*** Exercise input ***

(* ===== verification/ExecProof.v ===== *)
(** * What exec does

    The promise of the file system, the meaning of an executable file as the
    memory, the entry point and the stack of a program, and the proof that
    [exec] builds exactly that, or leaves everything as it was. *)

From S2P Require Import Prelude Mem CString Params Bytes Cache Kalloc ProcDef Container Vm VmProof VmCopy UserMem Proc Exec.

(** ** The file system *)

(** What [readi] gives of a file with the bytes [data]. *)
Definition file_read (data : list Z) (off n : Z) : Z * list Z :=
  if (Z.of_nat (length data) <? off) || (u32 (off + n) <? off) then (-1, [])
  else let x := take (Z.to_nat n) (drop (Z.to_nat off) data) in (Z.of_nat (length x), x).

Definition bytes_ok (d : list Z) : Prop := Forall (fun b => 0 <= b < 256) d.

(** The file system is [pf_idle], or in an operation ([pf_busy]), which may
    have a reference to a file ([pf_held]) and its lock ([pf_locked]);
    [tree] is what it holds at a path. *)
Class ProgFsSpec (F : Type) `{ProgFs F} (tree : cstring -> option (list Z)) (regular : cstring -> Prop) := {
  pf_idle : F -> Prop;
  pf_busy : F -> Prop;
  pf_held : F -> nat -> list Z -> Prop;
  pf_locked : F -> nat -> list Z -> Prop;
  pf_begin_law s : pf_idle s -> runs pf_begin_op s (fun _ s' => pf_busy s');
  pf_end_law s : pf_busy s -> runs pf_end_op s (fun _ s' => pf_idle s');
  pf_namei_law s path : pf_busy s -> regular path -> runs (pf_namei path) s (fun r s' =>
    match tree path with
    | None => r = None /\ pf_busy s'
    | Some data => exists ip, r = Some ip /\ pf_held s' ip data
    end);
  pf_ilock_law s ip data : pf_held s ip data -> runs (pf_ilock ip) s (fun _ s' => pf_locked s' ip data);
  pf_readi_law s ip data off n : pf_locked s ip data -> 0 <= off < 4294967296 -> 0 <= n <= PGSIZE ->
    runs (pf_readi ip off n) s (fun r s' => r = file_read data off n /\ pf_locked s' ip data);
  pf_put_law s ip data : pf_locked s ip data -> runs (pf_iunlockput ip) s (fun _ s' => pf_busy s');
  pf_size_law s ip data : pf_locked s ip data ->
    Z.of_nat (length data) < 2147483648 /\ bytes_ok data
}.

(** ** The meaning of an executable file *)

(** The memory of the program: its size and its bytes. *)
Record image := mkImage { im_sz : Z; im_byte : Z -> Z }.

Definition slice (data : list Z) (off n : Z) : list Z := take (Z.to_nat n) (drop (Z.to_nat off) data).

(** A segment is copied to its place; the rest is zero. *)
Definition ref_segment (data : list Z) (ph : proghdr) (im : image) : option image :=
  let sz := Z.max (im_sz im) (ph_vaddr ph + ph_memsz ph) in
  if (ph_memsz ph <? ph_filesz ph) || (KERNBASE <=? ph_vaddr ph + ph_memsz ph) || (sz =? 0) ||
     negb (ph_vaddr ph mod PGSIZE =? 0) ||
     (negb (ph_filesz ph =? 0) && (Z.of_nat (length data) <? ph_off ph + ph_filesz ph))
  then None
  else Some (mkImage sz (write_bytes (im_byte im) (ph_vaddr ph) (slice data (ph_off ph) (ph_filesz ph)))).

Fixpoint ref_load (n : nat) (data : list Z) (off : Z) (im : image) : option image :=
  match n with
  | O => Some im
  | S n' =>
      if Z.of_nat (length data) <? off + PROGHDR then None
      else
        let ph := ph_of (slice data off PROGHDR) in
        im ← (if ph_type ph =? ELF_PROG_LOAD then ref_segment data ph im else Some im);
        ref_load n' data (off + PROGHDR) im
  end.

(** The strings below [sp], down to the end of the stack at [base]. *)
Fixpoint ref_push (base : Z) (argv : list cstring) (argc : nat) (sp : Z) (f : Z -> Z) : option (Z * list Z * (Z -> Z)) :=
  match argv with
  | [] => Some (sp, [], f)
  | a :: argv' =>
      let sp' := (sp - (Z.of_nat (length a) + 1)) / 4 * 4 in
      if (MAXARG <=? argc)%nat || (sp' <? base) then None
      else
        r ← ref_push base argv' (S argc) sp' (write_bytes f sp' (a ++ [0]));
        Some (r.1.1, sp' :: r.1.2, r.2)
  end.

Record program := mkProgram { pr_sz : Z; pr_sp : Z; pr_entry : Z; pr_byte : Z -> Z }.

(** The guard page and the stack page above the image, with the strings, a
    fake return address and the arguments of [main]. *)
Definition ref_stack (entry : Z) (im : image) (argv : list cstring) : option program :=
  let sz := (npages (im_sz im) + 2) * PGSIZE in
  let base := sz - PGSIZE in
  if KERNBASE <=? sz then None
  else
    r ← ref_push base argv 0 sz (im_byte im);
    let '(sp, ws, f) := r in
    let argc := Z.of_nat (length ws) in
    let sp' := sp - (argc + 4) * 4 in
    if sp' <? base then None
    else Some (mkProgram sz sp' entry (write_bytes f sp' (words_bytes (0xffffffff :: argc :: (sp - (argc + 1) * 4) :: ws ++ [0])))).

Definition ref_exec (data : list Z) (argv : list cstring) : option program :=
  let elf := elf_of (slice data 0 ELFHDR) in
  if (Z.of_nat (length data) <? ELFHDR) || negb (e_magic elf =? ELF_MAGIC) then None
  else
    im ← ref_load (Z.to_nat (e_phnum elf)) data (e_phoff elf) (mkImage 0 (fun _ => 0));
    ref_stack (e_entry elf) im argv.

Lemma slice_length data off n : 0 <= off -> 0 <= n -> off + n <= Z.of_nat (length data) -> Z.of_nat (length (slice data off n)) = n.
Proof. intros Ho Hn Hl. unfold slice. rewrite length_take, length_drop. lia. Qed.

Lemma file_read_ok data off n : 0 <= off -> 0 <= n -> off + n <= Z.of_nat (length data) < 2147483648 ->
  file_read data off n = (n, slice data off n).
Proof.
  intros Ho Hn Hl. unfold file_read. rewrite u32_small by lia.
  rewrite (proj2 (orb_false_iff _ _)) by (split; apply Z.ltb_ge; lia). cbv zeta. fold (slice data off n). by rewrite slice_length by lia.
Qed.

Lemma file_read_short data off n :
  0 <= off < 4294967296 -> 0 < n <= PGSIZE -> Z.of_nat (length data) < off + n -> Z.of_nat (length data) < 2147483648 ->
  (u32 (file_read data off n).1 =? n) = false /\ Z.of_nat (length (file_read data off n).2) < n.
Proof.
  intros Ho Hn Hl Hd. unfold file_read, PGSIZE in *. destruct (_ || _) eqn:Hc; cbn [fst snd].
  - change (u32 (-1)) with 4294967295. split; [apply Z.eqb_neq; lia | cbn; lia].
  - apply orb_false_iff in Hc as [Hc _]. apply Z.ltb_ge in Hc. rewrite !length_take, !length_drop.
    rewrite u32_small by lia. split; [apply Z.eqb_neq |]; lia.
Qed.

Lemma ref_segment_sz data ph im im' : ref_segment data ph im = Some im' -> im_sz im <= im_sz im'.
Proof. unfold ref_segment. case_match; [done |]. intros [= <-]. cbn. lia. Qed.

Lemma ref_load_sz n data : forall off im im', ref_load n data off im = Some im' -> im_sz im <= im_sz im'.
Proof.
  induction n as [|n IH]; intros off im im'; cbn [ref_load]; [by intros [= ->] |].
  case_match; [done |]. intros (im1 & H1 & H2)%bind_Some. apply IH in H2.
  case_match; [apply ref_segment_sz in H1; lia | injection H1 as ->; lia].
Qed.

Lemma byte_at_range d i : bytes_ok d -> 0 <= byte_at d i < 256.
Proof. intros Hd. unfold byte_at. destruct (d !! i) eqn:Hi; cbn; [by eapply Forall_lookup_1 in Hi; [| exact Hd] | lia]. Qed.

Lemma get32_range d off : bytes_ok d -> 0 <= get32 d off < 4294967296.
Proof.
  intros Hd. unfold get32. pose proof (byte_at_range d off Hd). pose proof (byte_at_range d (off + 1) Hd).
  pose proof (byte_at_range d (off + 2) Hd). pose proof (byte_at_range d (off + 3) Hd). lia.
Qed.

Lemma slice_ok data off n : bytes_ok data -> bytes_ok (slice data off n).
Proof. intros Hd. unfold slice. by apply Forall_take, Forall_drop. Qed.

*** End of Exercise input ***

=== Your objective ===
A single number is the whole answer: how many lines in the entries hold the word "unfold".

=== Response area ===
7